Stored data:
☆ ☆ ☆
(* ===== verification/Format.v ===== *)
(** * Format: the text that [cprintf] prints (console.c)

    The formatting part of [cprintf] and [printint]: the characters they hand to
    [consputc], in order. *)

From stdpp Require Import base numbers strings option list.
From S2P Require Import Prelude.
Local Open Scope Z_scope.

(** An argument of [cprintf]: a word, or a string. *)
Inductive printarg := PInt (z : Z) | PStr (s : list Z) | PCStr (s : string).

Definition digits : list Z :=
  [48; 49; 50; 51; 52; 53; 54; 55; 56; 57; 97; 98; 99; 100; 101; 102].

(** [do { buf[i++] = digits[x % base]; } while((x /= base) != 0);]: the buffer,
    least significant digit first.  A 32-bit number has at most 32 digits. *)
Fixpoint digit_loop (fuel : nat) (x base : Z) : list Z :=
  match fuel with
  | O => []
  | S fuel =>
      let d := nth (Z.to_nat (x mod base)) digits 0 in
      if x / base =? 0 then [d] else d :: digit_loop fuel (x / base) base
  end.

(** The characters [printint] hands to [consputc]. *)
Definition printint (xx base : Z) (sign : bool) : list Z :=
  let neg := sign && (xx <? 0) in
  let x := if neg then u32 (- xx) else u32 xx in
  let buf := digit_loop 32 x base in
  let buf := if neg then buf ++ [45] else buf in
  rev buf.

(** A C string literal: [\n] and [\t] are escapes. *)
Fixpoint unescape (l : list Z) : list Z :=
  match l with
  | 92 :: 110 :: l' => 10 :: unescape l'
  | 92 :: 116 :: l' => 9 :: unescape l'
  | c :: l' => c :: unescape l'
  | [] => []
  end.
Definition chars (s : string) : list Z :=
  unescape ((λ a, Z.of_N (Ascii.N_of_ascii a)) <$> String.list_ascii_of_string s).

(** A string argument up to its terminator. *)
Definition cstr (l : list Z) : list Z := take (default (length l) (fst <$> list_find (λ b, b = 0) l)) l.

(** The characters [cprintf] prints for the format [fmt] and the arguments. *)
Fixpoint cprintf_chars (fmt : list Z) (args : list printarg) : list Z :=
  match fmt with
  | [] => []
  | c :: fmt' =>
      if negb (c =? 37) then c :: cprintf_chars fmt' args
      else match fmt' with
           | [] => []
           | c :: fmt'' =>
               if c =? 100 then
                 match args with
                 | PInt z :: args' => printint z 10 true ++ cprintf_chars fmt'' args'
                 | _ => []
                 end
               else if (c =? 120) || (c =? 112) then
                 match args with
                 | PInt z :: args' => printint z 16 false ++ cprintf_chars fmt'' args'
                 | _ => []
                 end
               else if c =? 115 then
                 match args with
                 | PStr l :: args' => cstr l ++ cprintf_chars fmt'' args'
                 | PCStr l :: args' => chars l ++ cprintf_chars fmt'' args'
                 | PInt _ :: args' => chars "(null)" ++ cprintf_chars fmt'' args'
                 | [] => []
                 end
               else if c =? 37 then 37 :: cprintf_chars fmt'' args
               else 37 :: c :: cprintf_chars fmt'' args
           end
  end.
☆ ☆ ☆
Task brief:
Please copy only these lines, exactly: the first line of the records through the line containing "Local Open Scope Z_scope.", ends included.

Written solution:
(* ===== verification/Format.v ===== *)
(** * Format: the text that [cprintf] prints (console.c)

    The formatting part of [cprintf] and [printint]: the characters they hand to
    [consputc], in order. *)

From stdpp Require Import base numbers strings option list.
From S2P Require Import Prelude.
Local Open Scope Z_scope.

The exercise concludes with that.